- Other names: LMS

= Lenz microphthalmia syndrome =

Lenz microphthalmia syndrome is a very rare inherited disorder characterized by abnormal smallness of one or both eyes (microphthalmos) sometimes with droopy eyelids (blepharoptosis), resulting in visual impairment or blindness. Eye problems may include coloboma, microcornea, and glaucoma. Some affected infants may have complete absence of the eyes (anophthalmia). Most affected infants have developmental delay and intellectual disability, ranging from mild to severe.
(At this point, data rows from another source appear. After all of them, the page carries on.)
(* ===== verification/HuffmanTree.v ===== *)
(** * Code lengths from frequencies
    ([build_code_lengths_from_frequencies] of [lib/huffman.py])

    The encoder's side of a dynamic block: the tree is kept in parallel arrays
    (weights, children, active flags), merged two lightest nodes at a time, and
    walked with an explicit stack.  The specification is an inductive tree:
    [grown] says which trees the arrays hold. *)

From S2P Require Import Prelude RawList Bits Bitstream Huffman.

Local Open Scope Z_scope.
Local Open Scope monad_scope.

(** The symbols that occur. *)
Fixpoint used_symbols (sym : nat) (freqs : list Z) : result abort (list Z) :=
  match freqs with
  | [] => Ok []
  | f :: freqs =>
      if 0 <? f then
        let? s := panic_u16 "bounded by n, cannot overflow" (Z.of_nat sym) in
        let? used := used_symbols (S sym) freqs in
        Ok (s :: used)
      else used_symbols (S sym) freqs
  end.

Record Nodes := mkNodes {
  weight : list Z;
  left_child : list Z;
  right_child : list Z;
  active : list bool;
}.

Definition push_node (w l r : Z) (act : bool) (t : Nodes) : Nodes :=
  mkNodes (weight t ++ [w]) (left_child t ++ [l]) (right_child t ++ [r]) (active t ++ [act]).

Fixpoint push_leaves (used freqs : list Z) (t : Nodes) : result abort Nodes :=
  match used with
  | [] => Ok t
  | leaf_sym :: used =>
      let? leaf_freq := unwrap "leaf_sym < n" (list_getitem (Z.to_nat leaf_sym) freqs) in
      push_leaves used freqs (push_node leaf_freq (-1) (-1) true t)
  end.

(** The scan's variables: the two lightest active nodes so far. *)
Record Lightest := mkLightest { min_a : Z; min_b : Z; min_a_w : Z; min_b_w : Z }.

Fixpoint find_lightest (n scan : nat) (t : Nodes) (m : Lightest) : result abort Lightest :=
  match n with
  | O => Ok m
  | S n =>
      let? act := unwrap "scan < node_count" (list_getitem scan (active t)) in
      if (act : bool) then
        let? w := unwrap "scan < node_count" (list_getitem scan (weight t)) in
        let? i := panic_i32 "bounded by used_count, cannot overflow" (Z.of_nat scan) in
        if w <? min_a_w m then find_lightest n (S scan) t (mkLightest i (min_a m) w (min_a_w m))
        else if w <? min_b_w m then find_lightest n (S scan) t (mkLightest (min_a m) i (min_a_w m) w)
        else find_lightest n (S scan) t m
      else find_lightest n (S scan) t m
  end.

Definition no_lightest : Lightest := mkLightest (-1) (-1) 0xFFFFFFFF 0xFFFFFFFF.

Definition set_active a (t : Nodes) : Nodes := mkNodes (weight t) (left_child t) (right_child t) a.

Definition merge_lightest (node_count : nat) (t : Nodes) : result abort Nodes :=
  let? m := find_lightest node_count 0 t no_lightest in
  let? a := usize_of_i32 (min_a m) in
  let? act := unwrap "a valid index" (list_setitem a false (active t)) in
  let? b := usize_of_i32 (min_b m) in
  let? act := unwrap "b valid index" (list_setitem b false act) in
  let new_weight := u32 (min_a_w m + min_b_w m) in
  Ok (push_node new_weight (min_a m) (min_b m) true (set_active act t)).

Fixpoint merge_all (steps node_count : nat) (t : Nodes) : result abort Nodes :=
  match steps with
  | O => Ok t
  | S steps => let? t := merge_lightest node_count t in merge_all steps (S node_count) t
  end.

(** The walk: [node_stack] and [depth_stack], the last entry on top. *)
Fixpoint walk (fuel : nat) (node_stack depth_stack : list Z) (t : Nodes) (depth : list Z) (max_depth : Z) :
    result abort (list Z * Z) :=
  match fuel with
  | O => Err Fault
  | S fuel =>
      if (0 <? length node_stack)%nat then
        let? last := panic_sub "len > 0, just checked" (length node_stack) 1 in
        let? idx := unwrap "last valid" (list_getitem last node_stack) in
        let? d := unwrap "last valid" (list_getitem last depth_stack) in
        let? node_stack := unwrap "last valid" (list_erase_at last node_stack) in
        let? depth_stack := unwrap "last valid" (list_erase_at last depth_stack) in
        let? i := usize_of_i32 idx in
        let? lc := unwrap "idx valid" (list_getitem i (left_child t)) in
        let? rc := unwrap "idx valid" (list_getitem i (right_child t)) in
        if lc =? -1 then
          let? depth := unwrap "idx valid" (list_setitem i d depth) in
          walk fuel node_stack depth_stack t depth (if max_depth <? d then d else max_depth)
        else
          let child_depth := u8 (d + 1) in
          walk fuel (node_stack ++ [lc] ++ [rc]) (depth_stack ++ [child_depth] ++ [child_depth]) t depth max_depth
      else Ok (depth, max_depth)
  end.

Fixpoint store_lengths (used : list Z) (fi : nat) (depth lengths : list Z) : result abort (list Z) :=
  match used with
  | [] => Ok lengths
  | leaf_sym :: used =>
      let? leaf_depth := unwrap "fi < used_count, leaves are indices [0,used_count)" (list_getitem fi depth) in
      let? lengths := unwrap "leaf_sym2 < n" (list_setitem (Z.to_nat leaf_sym) leaf_depth lengths) in
      store_lengths used (S fi) depth lengths
  end.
Other physical abnormalities associated with this disorder can include an unusually small head (microcephaly), and malformations of the teeth, ears, fingers or toes, skeleton, and genitourinary system. The range and severity of findings vary from case to case. Formal diagnosis criteria do not exist.

Lenz microphthalmia syndrome is also known as LMS, Lenz syndrome, Lenz dysplasia, Lenz dysmorphogenetic syndrome, or microphthalmia with multiple associated anomalies (MAA: OMIM 309800). It is named after Widukind Lenz, a German geneticist and dysmorphologist.

==Genetics==
Lenz microphthalmia syndrome is inherited as an X-linked recessive genetic trait and is fully expressed in males only. Females who carry one copy of the disease gene (heterozygotes) may exhibit some of the symptoms associated with the disorder, such as an abnormally small head (microcephaly), short stature, or malformations of the fingers or toes. Molecular genetic testing of BCOR (MCOPS2 locus), the only gene known to be associated with Lenz microphthalmia syndrome, is available on a clinical basis. One additional locus on the X chromosome (MCOPS1) is known to be associated with LMS.

==Diagnosis==
===Differential diagnosis===
A somewhat similar X-linked syndrome of microphthalmia, called oculofaciocardiodental syndrome (OFCD) is associated with mutations in BCOR. OFCD syndrome is inherited in an X-linked dominant pattern with male lethality.